Statement of Comprehensive Income

It reflects the adjustments to equity during a period. Or we can say, it offers a clear view of the company’s comprehensive income. Such a statement follows the same time period as the income statement and includes two main things.

First, the net income or loss appearing in the income statement, and second, the other comprehensive income (OCI). The sum total of both sections gives a comprehensive income. A point to note is that if a company does not have an item to show under OCI, then there is no need for such a statement.

Companies that have such items, must present the comprehensive statement immediately after the income statement. They may also combine it with the income statement.

Other Comprehensive Income (OCI)

Also known as comprehensive earnings, it includes all the items that do not come in the regular profit and loss statement. A company does not use these items for typical profit and loss calculations as these are not the result of the company’s regular business operations.

We can say that such an income represent the change in a company’s net assets due to non-owner sources, including revenues and expenses that the company is yet to realize. For example, a capital gain or loss from an investment not yet sold.
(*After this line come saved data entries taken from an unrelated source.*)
(* ===== verification/Watches.v ===== *)
(** * Watches: evaluation, scheduling, alerts (internal/watcher)

    watch_evaluator.go, watch_session.go, watch_scheduler.go and watch_stream.go over the
    statements of adapter/sqlite/watch_store.go.  A function that talks to the store is a
    [prog], a tree of its calls, so that one definition is both run on its own ([interp])
    and interleaved with others call by call ([step]).
    Main results: what an evaluation does on every branch; whatever scheduler ticks, stream
    evaluations and deletions run at once, an alert needs the watch to have left the
    triggered status, checks never lose an increment of the breach counter, and the
    evaluators cannot deadlock. *)

From stdpp Require Import base list gmap strings numbers sorting.
From Stdlib Require Import ZArith Lia.
From S2P Require Import Prelude Index Query Guard Floats Conditions.

(** ** Data *)

Inductive WatchStatus := StatusActive | StatusTriggered | StatusResolved | StatusExpired.

#[export] Instance WatchStatus_eq_dec : EqDecision WatchStatus.
Proof. solve_decision. Defined.
(** C23: The batch cache answers every sequence of record, look-up and prune calls as the
    list of the recorded batches would: an id is recorded once, the newest
    [maxTrackedBatches] are kept in order, and a prune drops exactly the old ones; so the
    cache never grows past its bound and its map and its queue always agree. *)
Theorem batch_cache_refines (cs : list batch_call) :
  (answers batch_step no_batches cs).2 = (answers spec_step [] cs).2 /\
  represents (answers batch_step no_batches cs).1 (answers spec_step [] cs).1.
Proof. destruct (answers_spec cs _ _ no_batches_represents). done. Qed.

(** ** A retry within the window is recognised *)

Lemma find_batch_drop k l id r : find_batch id l = Some r -> NoDup (ids_of l) -> id ∈ ids_of (drop k l) ->
  find_batch id (drop k l) = Some r.
Proof.
  revert k. induction l as [| x l IH]; intros [| k] Hf Hn Hin; [done | done | done |].
  apply NoDup_cons in Hn as [Hx Hn]. rewrite find_batch_cons in Hf. cbn [drop] in *. case_bool_decide as E.
  - subst. exfalso. apply Hx. eapply elem_of_sublist; [exact Hin |]. apply fmap_sublist, sublist_drop.
  - by apply IH.
Qed.

Definition is_record (c : batch_call) : bool := match c with CRecord _ _ _ => true | _ => false end.
Definition is_prune (c : batch_call) : bool := match c with CPrune _ _ => true | _ => false end.

(** The number of batches recorded by [cs]. *)
Definition records (cs : list batch_call) : nat := length (filter (fun c => is_record c = true) cs).

Lemma records_cons c cs : records (c :: cs) = ((if is_record c then 1 else 0) + records cs)%nat.
Proof. unfold records. rewrite filter_cons. destruct (is_record c); [by rewrite decide_True | by rewrite decide_False]. Qed.

Lemma spec_keeps cs pre r post :
  forallb (fun c => negb (is_prune c)) cs = true -> (length post + records cs < maxTrackedBatches)%nat ->
  exists pre' post', (answers spec_step (pre ++ r :: post) cs).1 = pre' ++ r :: post'.
Proof.
  revert pre post. induction cs as [| c cs IH]; intros pre post Hp Hl; [by exists pre, post |].
  cbn [forallb] in Hp. apply andb_true_iff in Hp as [Hc Hp]. rewrite records_cons in Hl. cbn [answers].
  destruct c as [id n now | id | now older]; [| | done]; cbn [spec_step is_record] in *.
  - destruct (bool_decide (id = []) || _) eqn:E.
    + destruct (IH pre post Hp) as (pre' & post' & Ha); [lia |].
      destruct (answers spec_step (pre ++ r :: post) cs) as [l rs]. by exists pre', post'.
    + set (x := mkBatchRecord id n now). rewrite <- app_assoc. cbn [app].
      destruct (IH (drop (length (pre ++ r :: post ++ [x]) - maxTrackedBatches) pre) (post ++ [x]) Hp) as (pre' & post' & Ha).
      { rewrite length_app. cbn [length]. lia. }
      assert (forall A (k : nat) (a b : list A), (k <= length a)%nat -> drop k (a ++ b) = drop k a ++ b) as Hdrop.
      { intros A k a b Hk. rewrite drop_app. replace (k - length a)%nat with O by lia. by rewrite drop_0. }
      cbv zeta. rewrite Hdrop by (rewrite !length_app; cbn [length]; rewrite length_app; cbn [length]; lia).
      destruct (answers spec_step _ cs) as [l rs]. by exists pre', post'.
  - destruct (IH pre post Hp) as (pre' & post' & Ha); [lia |].
    destruct (answers spec_step (pre ++ r :: post) cs) as [l rs]. by exists pre', post'.
Qed.

Lemma find_middle pre r post : NoDup (ids_of (pre ++ r :: post)) -> find_batch (BatchID r) (pre ++ r :: post) = Some r.
Proof.
  induction pre as [| x pre IH]; cbn [app]; rewrite find_batch_cons; [by rewrite bool_decide_true |].
  intros Hn. apply NoDup_cons in Hn as [Hx Hn]. rewrite bool_decide_false; [by apply IH |].
  intros He. apply Hx. rewrite He, ids_of_app, elem_of_app. right. by left.
Qed.

Lemma GetBatch_find a l id : represents a l -> GetBatch a id = find_batch id l.
Proof. intros HR. pose proof (batch_step_spec a l (CGet id) HR) as [_ H]. by injection H. Qed.

Lemma recognised_later (before after : list batch_call) (id : bytes) (n now : Z) :
  let a := (answers batch_step no_batches before).1 in
  id <> [] -> GetBatch a id = None ->
  forallb (fun c => negb (is_prune c)) after = true -> (records after < maxTrackedBatches)%nat ->
  GetBatch (answers batch_step (RecordBatch a id n now) after).1 id = Some (mkBatchRecord id n now).
Proof.
  intros a Hid Hg Hp Hl. destruct (answers_spec before _ _ no_batches_represents) as [HR _]. fold a in HR.
  set (l := (answers spec_step [] before).1) in *. pose proof (batch_step_spec a l (CRecord id n now) HR) as [HR' _].
  cbn [batch_step spec_step fst] in HR'. rewrite (GetBatch_find a l) in Hg by done.
  rewrite Hg in HR'. rewrite (bool_decide_false (id = [])), bool_decide_false in HR' by (done || by intros [? [=]]).
  cbn [orb fst] in HR'. set (r := mkBatchRecord id n now) in *.
  replace (drop (length (l ++ [r]) - maxTrackedBatches) (l ++ [r]))
    with (drop (length (l ++ [r]) - maxTrackedBatches) l ++ [r]) in HR'.
  2: { pose proof (rep_len _ _ HR). rewrite (drop_app_le l) by (rewrite length_app; cbn [length]; unfold maxTrackedBatches in *; lia). done. }
  destruct (spec_keeps after (drop (length (l ++ [r]) - maxTrackedBatches) l) r [] Hp) as (pre & post & Ha); [cbn; lia |].
  destruct (answers_spec after _ _ HR') as [HR'' _]. rewrite Ha in HR''. rewrite (GetBatch_find _ _ _ HR'').
  change id with (BatchID r). apply find_middle, HR''.
Qed.

(** Once recorded, a batch is recognised with its count, whatever the cache held before,
    for as long as fewer than [maxTrackedBatches] further records are made and nothing is pruned. *)
Theorem retry_recognised (before after : list batch_call) (id : bytes) (n now : Z) :
  let a := (answers batch_step no_batches before).1 in
  id <> [] -> GetBatch a id = None ->
  forallb (fun c => negb (is_prune c)) after = true -> (records after < maxTrackedBatches)%nat ->
  GetBatch (answers batch_step (RecordBatch a id n now) after).1 id = Some (mkBatchRecord id n now).
Proof. apply recognised_later. Qed.

Lemma retry_recognised_witness :
  let a := (answers batch_step no_batches [CRecord (str "b1") 3 10; CGet (str "b2")]).1 in
  GetBatch (answers batch_step (RecordBatch a (str "b2") 7 20) [CRecord (str "b3") 1 30; CGet (str "b1")]).1 (str "b2") =
    Some (mkBatchRecord (str "b2") 7 20).
Proof.
  apply (retry_recognised [CRecord (str "b1") 3 10; CGet (str "b2")] [CRecord (str "b3") 1 30; CGet (str "b1")]);
    [done | vm_compute; done | done |]. change (1 < maxTrackedBatches)%nat. unfold maxTrackedBatches. lia.
Defined.

(** ** Whose id is written back *)

Section WriteBack.
Context {U : Unicode} {M : MD5} {J : BodyCodec} {K : Conversion} {C : Zstd} {F : Type}.
Context (at_least_one : F -> bool) (draw : nat -> F -> bool) (cb : bool).

Lemma process_loop_length (p : Pipeline) budget es : (length es <= length (process_loop (F := F) p budget es))%nat.
Proof.
  revert budget. induction es as [| e es IH]; intros budget; [done |]. cbn [process_loop].
  destruct (_ && _); cbn [length]; [rewrite length_app |]; etransitivity; [| | apply le_n_S, IH |];
    [apply le_n_S; etransitivity; [apply IH | apply Nat.le_add_l] | apply le_n | apply le_n].
Qed.

(** As many rows out as entries in: nothing was expanded. *)
Lemma process_loop_exact (p : Pipeline) budget es : length (process_loop (F := F) p budget es) = length es ->
  process_loop p budget es = prepare p <$> es.
Proof.
  revert budget. induction es as [| e es IH]; intros budget Hl; [done |]. cbn [process_loop fmap list_fmap] in *.
  destruct (_ && _); cbn [length] in Hl.
  - rewrite length_app in Hl. set (x := take _ _) in *.
    pose proof (process_loop_length p (budget - len x) es) as Hle.
    assert (x = []) as -> by (apply nil_length_inv; lia). cbn [app length] in *. rewrite IH by lia. done.
  - rewrite IH by lia. done.
Qed.

(** A stored row of [e]: its id and receipt time set, as the live tail keeps it. *)
Definition row_of (e row : Entry) : Prop := exists id now, tailed cb (set ReceivedAt now (set ID id e)) row.

(** What the engine returns is what its pipeline lets through, stored. *)
Definition stores {S : Type} (p : Pipeline (F := F)) (Ingest : S -> list Entry -> S * result (list Entry)) : Prop :=
  forall s es s' rows, Ingest s es = (s', Ok rows) -> Forall2 row_of (Process at_least_one draw p es) rows.

(** With no sampling rule in the engine, as the server runs it, an id written back into
    the caller's batch is the id of the row made from that very entry, or the batch is left
    as it was. *)
Theorem ids_belong_to_their_entries {S : Type} (p : Pipeline (F := F)) (Ingest : S -> list Entry -> S * result (list Entry))
    (s s' : S) (entries entries' : list Log.LogEntry) (n : Z) :
  samplingRules p = [] -> stores p Ingest -> BatchInsert Ingest s entries = (s', entries', Ok n) ->
  entries' = entries \/
  Forall2 (fun e e' => exists row, row_of (prepare p (oldToNew e)) row /\ e' = Log.with_ID (ID row) e) entries entries'.
Proof.
  intros Hr Hst. unfold BatchInsert. case_bool_decide as E; [intros [= <- <- <-]; by left |].
  destruct (Ingest s (oldToNew <$> entries)) as [s2 [rows | err |]] eqn:Hi; intros [= <- <- <-].
  unfold write_back. case_bool_decide as El; [right | by left]. apply Hst in Hi. clear E.
  pose proof (Forall2_length _ _ _ Hi) as Hl. unfold Process, applySampling in *. rewrite Hr in *. rewrite bool_decide_true in * by done.
  rewrite process_loop_exact in Hi by (rewrite Hl, El; symmetry; apply length_fmap).
  clear Hl El. rewrite <- list_fmap_compose in Hi. revert rows Hi. induction entries as [| e entries IH]; intros rows Hi.
  - constructor.
  - inversion Hi as [| ? row ? rows' Hrow Hrest Heq1 Heq2]. subst. cbn [zip_with]. constructor; [by exists row | by apply IH].
Qed.

End WriteBack.

(** ** What is read back *)

Section ReadBack.
Context {J : BodyCodec} {K : Conversion}.

Lemma int_of_int n : Z.abs n < 2 ^ 53 -> int_of (of_int n) = n.
Proof.
  intros Hn. destruct (of_int_exact n Hn) as [Ht Hf]. unfold int_of. destruct (of_int n) as [s | s | | s m e]; try done.
  rewrite Ht. unfold fits_int. by replace ((- 2 ^ 63 <=? n) && (n <? 2 ^ 63)) with true by lia.
Qed.

Lemma UnixMilli_of ms : is_int64 ms -> UnixMilli (of_UnixMilli ms) = ms.
Proof. intros Hm. unfold UnixMilli, of_UnixMilli. rewrite Z.div_mul by done. by apply int64_small. Qed.

(** The integers of a row that pass through a float64. *)
Definition exact_row (e : Entry) : Prop :=
  is_int64 (Ts e) /\ Forall (fun n => Z.abs n < 2 ^ 53) [DurationMs e; DbMs e; RenderMs e; ExtMs e].
Section History.
Context {U : Unicode} {M : MD5} {D : MapDecoder} {J : BodyCodec} {K : Conversion} {St F : Type} {B : Backend St F}.
Context {JF : JSONDecoder Flat.flatEntry} {JN : JSONDecoder Nested.ingestLogEntry} {MN : MsgpackDecoder Nested.ingestLogEntry}.

(** [clock i] and [now] are the clock while the request is served. *)
Definition handle (w : World St F) (clock : Z -> Z) (now : Z) (q : request) : World St F * response :=
  match q with
  | RFlat header body => HandleFlatIngest w clock now header body
  | RNested version header body => HandleIngestLogs w clock now version header body
  end.

(** Requests one after the other, each with its clock, and their answers. *)
Fixpoint serve (w : World St F) (qs : list ((Z -> Z) * Z * request)) : World St F * list response :=
  match qs with
  | [] => (w, [])
  | (clock, now, q) :: qs =>
      let '(w, r) := handle w clock now q in
      let '(w, rs) := serve w qs in (w, r :: rs)
  end.

(** What a request does to the batch cache. *)
Definition batch_effect (now : Z) (q : request) (r : response) : list batch_call :=
  match r with
  | Accepted _ n _ => if bool_decide (batch_header q = []) then [] else [CRecord (batch_header q) n now]
  | _ => []
  end.

Lemma store_effect w now es id w' r : storeAndRespond w now es id = (w', r) ->
  batches_of w' = match r with
                  | Accepted _ n _ => if bool_decide (id = []) then batches_of w else RecordBatch (batches_of w) id n now
                  | _ => batches_of w
                  end.
Proof.
  unfold storeAndRespond. cbv zeta. destruct (sample w now es) as [cache les].
  destruct (match queue_Enqueue with Some _ => _ | None => _ end) as [[st les'] [n | err |]]; intros [= <- <-]; [| done | done].
  cbn [batches_of]. by destruct (bool_decide (id = [])).
Qed.

(** Either handler: the check of the batch id, and then either a refusal or the shared tail. *)
Lemma handle_shape w clock now q w' r : version_ok q = true -> handle w clock now q = (w', r) ->
  match checkBatchDup w (batch_header q) with
  | inr dup => w' = w /\ r = dup
  | inl id => (w' = w /\ (is_refused r = true \/ r = Panicked)) \/ exists es, storeAndRespond w now es id = (w', r)
  end.
Proof.
  intros Hv. destruct q as [header body | version header body]; cbn [handle batch_header].
  - unfold HandleFlatIngest. destruct (checkBatchDup w header) as [id | dup]; [| by intros [= <- <-]].
    destruct (decodeJSONOneOrMany body) as [fes | e |]; [| intros [= <- <-]; left; auto | intros [= <- <-]; left; auto].
    destruct (flat_loop clock 0 fes) as [les | c]; [intros H; right; by exists les | intros [= <- <-]; left; auto].
  - cbn [version_ok] in Hv. apply bool_decide_eq_true in Hv. unfold HandleIngestLogs. rewrite Hv.
    destruct (checkBatchDup w header) as [id | dup]; [| by intros [= <- <-]].
    destruct (decode_payload body) as [fes | e |]; [| intros [= <- <-]; left; auto | intros [= <- <-]; left; auto].
    destruct (nested_loop clock 0 fes) as [les | c]; [intros H; right; eauto | intros [= <- <-]; left; auto].
Qed.

Lemma handle_old_version w clock now q : version_ok q = false -> exists c, handle w clock now q = (w, Refused StatusBadRequest c).
Proof.
  destruct q as [header body | version header body]; [done |]. cbn [version_ok handle]. intros Hv. apply bool_decide_eq_false in Hv.
  unfold HandleIngestLogs. destruct (checkAPIVersion version) as [c |]; [by exists c | done].
Qed.

Lemma check_inl (w : World St F) header id : checkBatchDup w header = inl id ->
  id = header /\ (header <> [] -> IsValidBatchID header = true /\ GetBatch (batches_of w) header = None).
Proof.
  unfold checkBatchDup. case_bool_decide as E; [intros [= <-]; by subst |].
  destruct (IsValidBatchID header) eqn:Ev; [| done]. cbn [negb]. destruct (GetBatch _ header) eqn:Eg; [done | by intros [= <-]].
Qed.

Lemma handle_effect w clock now q w' r : handle w clock now q = (w', r) ->
  batches_of w' = (answers batch_step (batches_of w) (batch_effect now q r)).1.
Proof.
  intros H. destruct (version_ok q) eqn:Hv.
  2: { destruct (handle_old_version w clock now q Hv) as [c Hc]. rewrite Hc in H. by injection H as <- <-. }
  pose proof (handle_shape _ _ _ _ _ _ Hv H) as Hs. destruct (checkBatchDup w (batch_header q)) as [id | dup] eqn:Hc.
  - destruct (check_inl _ _ _ Hc) as [-> _]. destruct Hs as [[-> [Hr | ->]] | [es Hs]]; [by destruct r | done |].
    rewrite (store_effect _ _ _ _ _ _ Hs). unfold batch_effect. destruct r as [| | s n b |]; try done. by case_bool_decide.
  - destruct Hs as [-> ->]. unfold checkBatchDup in Hc. case_bool_decide; [done |]. destruct (IsValidBatchID _); [| by injection Hc as <-].
    cbn [negb] in Hc. destruct (GetBatch _ _); [by injection Hc as <- | done].
Qed.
After a company sells the investment, the loss or gain from it comes in the income statement.

Other examples of such type of income include foreign currency transactions adjustments, unrealized gains/losses on hedging derivatives, unrealized gains/losses on post-retirement benefit plans, available-for-sale securities unrealized gains and losses, Unrealized gains and losses from debt securities and more.

One adds the net income for a period to the retained earnings. While an accountant must add the amount of OCI to the accumulated other comprehensive income. Both retained earnings and accumulated other comprehensive income appear on separate lines within stockholders’ equity on the balance sheet.

A primary difference between the comprehensive and other comprehensive income is that the former includes the latter. Means, if we add the net income to the other comprehensive income, we will get the comprehensive income.

Comprehensive Income = Net Income + OCI

Such other type of income is very infrequent for a small business. Thus, it is more important for valuing large businesses and shows how hedging and overseas operations may impact financial performance.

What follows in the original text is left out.